Facebook has used illegal monopoly power and an “unlawful scheme” to stifle competition, degrade personal privacy, and crush rivals, according to antitrust lawsuits filed Wednesday by the Federal Trade Commission and attorneys general from 46 states and two territories.
“For nearly a decade, Facebook has used its dominance and monopoly power to crush smaller rivals and snuff out competition, all at the expense of everyday users,” New York Attorney General Letitia James said at a press conference announcing the action. “By using its vast troves of data and money, Facebook has squashed or hindered what the company perceived as potential threats.”
James said the company’s “unlawful scheme” has reduced choices for consumers and “degraded privacy protections for millions of Americans.”
The long-anticipated suits allege that the social networking behemoth has abused its market dominance in order to acquire or kill competitors, abuse the privacy of Americans, and punish rivals who refused to be bought out. The suits cite Facebook’s 2012 acquisition of Instagram and its 2014 purchase of WhatsApp as key examples of its alleged anticompetitive behavior.
The suits ask the courts to permanently stop Facebook from continuing its allegedly illegal behavior, to curtail major new acquisitions by the social network, and to potentially force it to divest its major assets, including Instagram and WhatsApp. The state attorneys general asked the courts to require Facebook to seek their approval for acquisitions valued at or above $10 million.
“Facebook’s actions to entrench and maintain its monopoly deny consumers the benefits of competition,” said Ian Conner, director of the FTC’s Bureau of Competition, in a statement. “Our aim is to roll back Facebook’s anticompetitive conduct and restore competition so that innovation and free competition can thrive.”
In a statement, Jennifer Newstead, Facebook's vice president and general counsel, called the lawsuits' allegations "revisionist history."
"Instagram and WhatsApp became the incredible products they are today because Facebook invested billions of dollars, and years of innovation and expertise, to develop new features and better experiences for the millions who enjoy those products," she said. "The most important fact in this case, which the Commission does not mention in its 53-page complaint, is that it cleared these acquisitions years ago. The government now wants a do-over, sending a chilling warning to American business that no sale is ever final."
Facebook previously defended its actions and acquisitions after the House Antitrust Subcommittee released a report in October that said it and other tech giants have abused their monopoly power.
During public hearings, the subcommittee released emails from Facebook founder and CEO Mark Zuckerberg in which he told a company executive that acquiring Instagram would neutralize a competitor.
“These businesses are nascent but the networks are established, the brands are already meaningful, and if they grow to a large scale they could be very disruptive to us,” Zuckerberg wrote to David Ebersman, then the company's CFO, in early 2012.

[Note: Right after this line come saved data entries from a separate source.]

(** The first system call prints the message. *)
Lemma demo_write w m t :
  loaded USER_DEMO w → shows (kw_console (u_kernel w)) t →
  regs m RAX = SYS_WRITE → regs m RDI = STDOUT → regs m RSI = USER_CODE_BASE + 45 → regs m RDX = 19 →
  ∃ c m', shows c (t_write_string hello t) ∧
    Trap (set_mach m w) = Ok (Runs (set_mach m' (with_kernel (with_console c (u_kernel w)) w))) ∧
    interrupted m' = interrupted m ∧ (∀ k, k < plo ∨ top <= k → mem m' !! k = mem m !! k).
Proof.
  intros Hl Ht H1 H2 H3 H4. set (frame := entry_frame m (interrupted m)).
  destruct (sys_write_shows ctx_offset bootstrap_context yield_ret exit_ret scratch (W := W) (E := E)
    frame (kw_console (u_kernel w)) hello t H1) as (c & Hs & Hd);
    try done; cbn [frame entry_frame f_rsi f_rdx]; rewrite ?H3, ?H4; try done.
  assert (read_bytes translate w (USER_CODE_BASE + 45) 19 = Ok hello) as Hr
    by exact (read_bytes_slice _ _ _ _ 45 19 (ld_bytes _ _ Hl) ltac:(simpl; lia)).
  destruct (syscall_trap_returns (set_mach m w) 19 (u_kernel (set_mach m (with_kernel
    (with_console c (u_kernel w)) w)))) as (m' & He & _ & _ & Hi & Hm); [|done|].
  { intros m1. change (mach (set_mach m w)) with m. fold frame.
    rewrite (Hd (set_mach m1 (set_mach m w))); [by rewrite <- H4| |done].
    cbn [frame entry_frame f_rsi f_rdx]. rewrite H3, H4. unfold set_mach. by rewrite !read_bytes_kernel. }
  exists c, m'. split; [by change hello with (mjoin (utf8 <$> hello))|]. done.
Qed.

(** The demo program, from its first instruction to its end.  It prints
    exactly its message and exits; its process is gone, its host thread has
    left the scheduler and the next ready thread runs, with every other thread
    intact. *)
Lemma demo_program_runs w live sv p next rest t n :
  launched USER_DEMO p next rest t live sv w →
  ∃ w', Run (8 + n) w = Ok w' ∧
    shows (kw_console (u_kernel w')) (t_write_string hello t) ∧
    Ended live p next rest (u_kernel w) (u_kernel w').
Proof.
  intros [Hl Hrip _ Hinv Hr [Hp _] Ht]. change (8 + n)%nat with (5 + (3 + n))%nat.
  destruct (demo_first_call w (3 + n) Hl Hrip) as (m & -> & H1 & H2 & H3 & H4 & Hip & _ & Hm).
  destruct (demo_write w m t Hl Ht H1 H2 H3 H4) as (c & m' & Hs & -> & Hi & Hm'). bstep.
  set (w1 := set_mach m' (with_kernel (with_console c (u_kernel w)) w)).
  destruct (demo_second_call w1 n) as (m2 & -> & Hax & Hm2).
  { by do 2 apply loaded_kernel. }
  { rewrite <- Hip. by injection Hi. }
  destruct (exit_trap_ends (set_mach m2 w1) live sv p next rest (t_write_string hello t))
    as (w' & He & Hend & Hs'); try done.
  { apply (tinv_trap (kw_threads (u_kernel w))); [done|]. intros k Hk. by rewrite Hm2, Hm', Hm. }
  rewrite He. bstep. exists w'. split; [done|]. split; [done|]. by eapply ended_eq, Hend.
Qed.

(** the two faulting programs are killed without a panic, by the write to
    an unmapped page and by the privileged instruction: the fault is reported
    on the console, the process is gone, and the next ready thread runs. *)
Lemma crash_programs_end w live sv p next rest t n program :
  launched program p next rest t live sv w →
  (program = CRASH_PF_DEMO ∧ user_walk (u_mapper w) 0x500000000000 = None) ∨ program = CRASH_GPF_DEMO →
  ∃ w', Run (2 + n) w = Ok w' ∧
    shows (kw_console (u_kernel w')) (t_write_string report t) ∧
    Ended live p next rest (u_kernel w) (u_kernel w').
Proof.
  intros [Hl Hrip Hcs Hinv Hr [Hp Hk] Ht] [[-> Hn]| ->]; cbn [Nat.add].
  - erewrite run_on; [|user_step_with CRASH_PF_DEMO 0%nat 10%nat; reflexivity].
    set (w1 := set_mach _ w).
    destruct (fault_trap_ends w1 live sv p next rest t) with (h := HPageFault)
      (msg := "Page fault"%string) (code := 6) as (w' & He & Hend & Hs); try done.
    { by apply (tinv_trap (kw_threads (u_kernel w))). }
    exists w'. split; [|split; [done|by eapply ended_eq, Hend]]. apply run_off.
    user_step_with CRASH_PF_DEMO 10%nat 7%nat. cbn [user_exec le_bytes copy_bytes].
    unfold write_byte_at, phys. change (regs (mach w1) RAX) with 0x500000000000.
    change (0x500000000000 mod 4096) with 0. rewrite Z.sub_0_r. cbn [w1 set_mach with_kernel u_mapper].
    rewrite Hn. exact He.
  - destruct (fault_trap_ends w live sv p next rest t Hinv Hr Hp Ht HGpf "General protection fault" 0 Hcs Hk)
      as (w' & He & Hend & Hs).
    exists w'. split; [|done]. apply run_off. user_step_with CRASH_GPF_DEMO 0%nat 1%nat. exact He.
Qed.

(** ** The privilege stack is shared *)

(** C32: every trap from ring 3 starts at the top of the one privilege stack.
    If a thread is switched away inside a system call and another thread then
    makes one, the second call's frame takes the place of the first's: when
    the first thread is resumed and returns from [syscall_isr], it continues
    with the registers and the program counter of the second. *)
Theorem privilege_stack_shared first second :
  ∃ m1 m2, syscall_enter top kernel_cs isr_ret handler_addr first = Ok m1 ∧
    syscall_enter top kernel_cs isr_ret handler_addr second = Ok m2 ∧
    ∀ m, regs m RSP = regs m1 RSP + 8 → mem m = mem m2 →
      ∃ m', run isr_exit m = Ok m' ∧ interrupted m' = interrupted second ∧
        ∀ r, regs m' r = regs second r.
Proof.
  destruct (syscall_entry first) as (m1 & H1 & Hsp & _).
  destruct (syscall_entry second) as (m2 & H2 & _ & _ & _ & Hw & _).
  exists m1, m2. split; [done|]. split; [done|]. intros m Hm Hmem.
  destruct (syscall_leave second m (regs second RAX)) as (m' & Hr & _ & Hax & Hregs & Hi).
  { lia. }
  { by rewrite Hmem. }
  exists m'. split; [done|]. split; [done|]. intros r. destruct (decide (r = RAX)) as [->|]; auto.
Qed.
End user_exec_thms.

(** ** Witnesses *)

(** The host thread of process 3 in ring 3, with a program set up for it. *)
Definition demo_ring3_threads : tworld Fixed.fworld :=
  with_mach (mkMachine (λ r, if decide (r = RSP) then USER_STACK_TOP else 0) USER_CODE_BASE 0x33 0x202 0x2b
    (mem (tw_mach demo_switched))) demo_switched.

Definition demo_loaded (program : list Z) :
    uworld (Q := list_array_queue) (V := demo_volatile) (P := demo_paging) :=
  (value (inl EmptyString, demo_user)
     (create_process_from_program 16 0x1000 0x100 0x200 0x7f80
        (@translate demo_paging demo_paging_laws) program demo_user)).2.

Definition demo_launch (program : list Z) :
    uworld (Q := list_array_queue) (V := demo_volatile) (P := demo_paging) :=
  with_kernel (with_threads demo_ring3_threads demo_hosted) (demo_loaded program).

(** Ring 3 reaches the pages whose entry has the user bit. *)
Definition demo_user_walk (m : gmap Z (Z * Z)) (page : Z) : option (Z * Z) :=
  match m !! page with Some a => if Z.testbit a.2 2 then Some a else None | None => None end.

Lemma demo_user_walk_ok m q :
  ring3 (PagingLaws := demo_paging_laws) m q →
  demo_user_walk m q = translate (PagingLaws := demo_paging_laws) m q.
Proof. intros (a & Ha & Hb). unfold demo_user_walk. by rewrite Ha, Hb. Qed.

Lemma demo_room : stack_room 0x7f80 0x8000 256 0x6000.
Proof. split; [by exists 2048|split; [lia|by exists 32]|lia|split; [by exists 4080|lia]]. Qed.

Lemma demo_loaded_ok program :
  result_of (create_process_from_program 16 0x1000 0x100 0x200 0x7f80
    (@translate demo_paging demo_paging_laws) program demo_user) = Some (inr 1) →
  loaded (L := demo_paging_laws) program (demo_launch program).
Proof.
  intros Hr. unfold demo_launch. apply loaded_kernel. unfold demo_loaded.
  destruct (create_process_from_program _ _ _ _ _ _ program demo_user) as [[r w]| | |] eqn:Hc; try done.
  injection Hr as ->. by eapply created_loaded.
Qed.

Lemma demo_ring3_inv : ∃ live sv, demo_tinv demo_ring3_threads live sv.
Proof.
  destruct demo_switched_inv as (live & sv & Hinv). exists live, sv.
  unfold demo_ring3_threads. apply tinv_mach. exact Hinv.
Qed.

Lemma demo_launched program live sv :
  loaded (L := demo_paging_laws) program (demo_launch program) →
  demo_tinv demo_ring3_threads live sv →
  launched (L := demo_paging_laws) 16 0x1000 0x2000 0x4000 program 3 0 [] demo_terminal live sv
    (demo_launch program).
Proof.
  intros Hl Hinv. split; [done|reflexivity|reflexivity|exact Hinv|vm_compute; reflexivity| |].
  - split; [vm_compute; reflexivity|done].
  - apply demo_shows.
Qed.

(** Two threads of one program inside system calls. *)
Definition demo_user_machine (ip : Z) : machine :=
  mkMachine (λ r, if decide (r = RSP) then USER_STACK_TOP else ip) ip 0x33 0x202 0x2b ∅.

Lemma privilege_stack_shared_witness :
  ∃ m1 m2, syscall_enter 0x8000 8 0x500 (λ _, 0x600) (demo_user_machine 0x400000000010) = Ok m1 ∧
    syscall_enter 0x8000 8 0x500 (λ _, 0x600) (demo_user_machine 0x400000000020) = Ok m2 ∧
    ∀ m, regs m RSP = regs m1 RSP + 8 → mem m = mem m2 →
      ∃ m', run isr_exit m = Ok m' ∧
        interrupted m' = interrupted (demo_user_machine 0x400000000020) ∧
        ∀ r, regs m' r = regs (demo_user_machine 0x400000000020) r.
Proof.
  apply (privilege_stack_shared 0x1000 0x7f80 0x8000 8 0x500 256 (λ _, 0x600) 0x2000 0x4000 0x6000
    demo_priv demo_room (demo_user_machine 0x400000000010) (demo_user_machine 0x400000000020)).
Defined.
(* ===== verification/Demos.v ===== *)
(** * The boot-time demos

    src/src/demos.rs: [threading_demo] with its two workers, as a transition
    system over the threads of Thread.v, and [userland_demo], which runs a
    ring-3 process from its creation to its end, as a function.  The log lines
    of the demos are left out: the logger (Logger.v) shares no state with
    them. *)

From Stdlib Require Import ZArith Lia.
From stdpp Require Import base gmap list strings numbers functions relations.
From S2P Require Import Prelude AllocMod FixedSizeBlock Scheduler Machine Thread ThreadInv ThreadThms.
From S2P Require Import Libs Keyboard Vga Kernel Paging Gdt Userland Syscall Interrupts UserExec.

Open Scope Z_scope.

(** ** [threading_demo] *)

Section threading.
Context {H : Type}.
Context (alloc : H → Layout → outcome (Z * H)).
Context (dealloc : H → Z → Layout → outcome H).
Context (scribble : H → Z → Z → H).
Context {spec : GlobalAllocSpec H alloc dealloc scribble}.
Context (ctx_offset bootstrap_context yield_ret exit_ret lo hi boot_lo boot_hi : Z).
(** The addresses of the two functions. *)
Context (worker_a worker_b : Z).

Abbreviation Computes := (computes alloc dealloc scribble ctx_offset bootstrap_context lo hi boot_lo boot_hi).

(** What a thread of the demo does between two calls into the scheduler: it
    logs, and interrupts come in; of the counters only the ticks move, and
    nothing is allocated or freed. *)
Definition works (w w1 : tworld H) : Prop :=
  Computes w w1 ∧ (∃ n, tw_stats w1 = set_ticks n (tw_stats w)) ∧ tw_heap w1 = tw_heap w.

(** A worker calls [yield_now] once and then [exit_thread]. *)
Definition worker_yields : nat := 1.

(** The state: the threads, and the calls of [yield_now] each worker still has
    before its [exit_thread]. *)
Definition demo_state : Type := tworld H * gmap Z nat.

(** The two spawns. *)
Definition threading_spawn (w : tworld H) : outcome demo_state :=
  '(a, w) ← spawn_kernel alloc scribble ctx_offset worker_a w;
  '(b, w) ← spawn_kernel alloc scribble ctx_offset worker_b w;
  Ok (w, <[b := worker_yields]> {[a := worker_yields]}).

(** One turn of the running thread, up to its next call into the scheduler:
    the loop of [threading_demo] on the bootstrap thread, or a worker.  No
    other thread is ready while the demo runs. *)
Inductive demo_step : demo_state → demo_state → Prop :=
| step_loop w w1 w' left :
    current (tw_sched w) = BOOTSTRAP_ID → 0 < ready_count (tw_sched w) →
    works w w1 → yield_now dealloc ctx_offset bootstrap_context yield_ret w1 = Ok w' →
    demo_step (w, left) (w', left)
| step_yield w w1 w' left n :
    current (tw_sched w) ≠ BOOTSTRAP_ID → left !! current (tw_sched w) = Some (S n) →
    works w w1 → yield_now dealloc ctx_offset bootstrap_context yield_ret w1 = Ok w' →
    demo_step (w, left) (w', <[current (tw_sched w) := n]> left)
| step_exit w w1 w' left scratch :
    current (tw_sched w) ≠ BOOTSTRAP_ID → left !! current (tw_sched w) = Some 0%nat →
    works w w1 →
    (8 | scratch) → regs (tw_mach w1) RSP <= scratch →
    scratch + 8 <= stack_hi boot_hi (tw_sched w1) (current (tw_sched w1)) →
    exit_thread dealloc ctx_offset bootstrap_context exit_ret scratch w1 = Ok w' →
    demo_step (w, left) (w', delete (current (tw_sched w)) left).

(** The loop ends on the bootstrap thread with nothing ready. *)
Definition demo_done (x : demo_state) : Prop :=
  current (tw_sched x.1) = BOOTSTRAP_ID ∧ ready_count (tw_sched x.1) = 0.
End threading.

(** ** [userland_demo] *)

Section userland_demo.
Context (ctx_offset bootstrap_context yield_ret exit_ret scratch : Z).
Context {W E : Type}.
Context {Q : ArrayQueue} {C : OnceCell aq} {A : AtomicWaker W} {V : Volatile} {P : Paging}.
Context (walk user_walk : mapper → Z → option (Z * Z)).
Context (top kernel_cs isr_ret depth : Z) (handler_addr : Handler → Z) (report : list Z).
Context (user_code user_data : Z) (r_ss r_rsp r_cs r_rip : reg).
(** The address of [user_thread_entry]. *)
Context (user_entry_fn : Z).

Abbreviation uworld := (uworld (W := W) (E := E)).

Definition yield_user (w : uworld) : outcome uworld :=
  ts ← yield_now Fixed.dealloc ctx_offset bootstrap_context yield_ret (kw_threads (u_kernel w));
  Ok (with_kernel (with_threads ts (u_kernel w)) w).

(** A host thread from its first instruction until it leaves the CPU. *)
Definition host_thread (fuel : nat) (w : uworld) : outcome uworld :=
  k ← user_thread_entry ctx_offset bootstrap_context yield_ret exit_ret scratch
        user_code user_data r_ss r_rsp r_cs r_rip (u_kernel w);
  user_run ctx_offset bootstrap_context yield_ret exit_ret scratch walk user_walk
    top kernel_cs isr_ret depth handler_addr report fuel (with_kernel k w).

(** [while thread::ready_count() > 0 { thread::yield_now() }] with the threads
    it yields to.  A thread other than the bootstrap one is a host thread at
    its entry; any other point of it is not covered. *)
Fixpoint drive (fuel : nat) (w : uworld) : outcome uworld :=
  match fuel with
  | O => Diverge
  | S fuel =>
      let ts := kw_threads (u_kernel w) in
      if current (tw_sched ts) =? BOOTSTRAP_ID then
        if 0 <? ready_count (tw_sched ts) then w ← yield_user w; drive fuel w else Ok w
      else if rip (tw_mach ts) =? user_entry_fn then w ← host_thread fuel w; drive fuel w
      else Undef
  end.

(** A process from the spawn of its host thread until that has been reaped. *)
Definition run_process (fuel : nat) (pid : Z) (w : uworld) : outcome uworld :=
  k ← spawn_user_thread ctx_offset user_entry_fn pid (u_kernel w);
  w ← drive fuel (with_kernel k w);
  yield_user w.

(** The error message, or the id of the process that ran. *)
Definition userland_demo (fuel : nat) (w : uworld) : outcome ((string + Z) * uworld) :=
  '(r, w) ← create_demo_process ctx_offset bootstrap_context yield_ret exit_ret scratch walk w;
  match r with
  | inl e => Ok (inl e, w)
  | inr pid =>
      w ← run_process fuel pid w;
      Ok (inr pid, w)
  end.
End userland_demo.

Forty-five minutes after sending his email, Zuckerberg attempted to walk back his comments. “I didn’t mean to imply that we’d be buying them to prevent them from competing with us in any way,” he wrote in a follow-up message.
On Wednesday, news of the antitrust lawsuits filtered to employees via articles posted by their colleagues to the company's internal message board. It took several hours after the news broke for Newstead and Zuckerberg to make internal announcements, with Facebook's CEO saying he was "limited in discussing specifics of these cases."
"Overall, we disagree with the government's allegations and we plan to fight this in court," Zuckerberg wrote. He noted that Facebook's competitors including Google, Twitter, Snapchat, TikTok, and others have apps with "hundreds of millions or billions of users."
"Our acquisitions have been good for competition, good for advertisers, and good for people," Newstead wrote in her post to employees.
Inside Facebook, discussion was muted as only a handful of employees commented on posts about the news. Later, company leaders disabled comments on posts discussing the antitrust laswuits, including those from Zuckerberg and Newstead, as part of an October directive from Facebook's chief.
“Given that, you know, anything that any of you say internally is, of course, available to be subpoenaed or used in any of these investigations, I just think we should make sure that people aren't just, you know, mouthing off about this and saying things that may reflect inaccurate data, or generally just are kind of incomplete,” he said in a company-wide meeting in October that was previously reported by BuzzFeed News. “You shouldn't be emailing about these things and you shouldn't really be discussing this in non-privileged forums across the company.”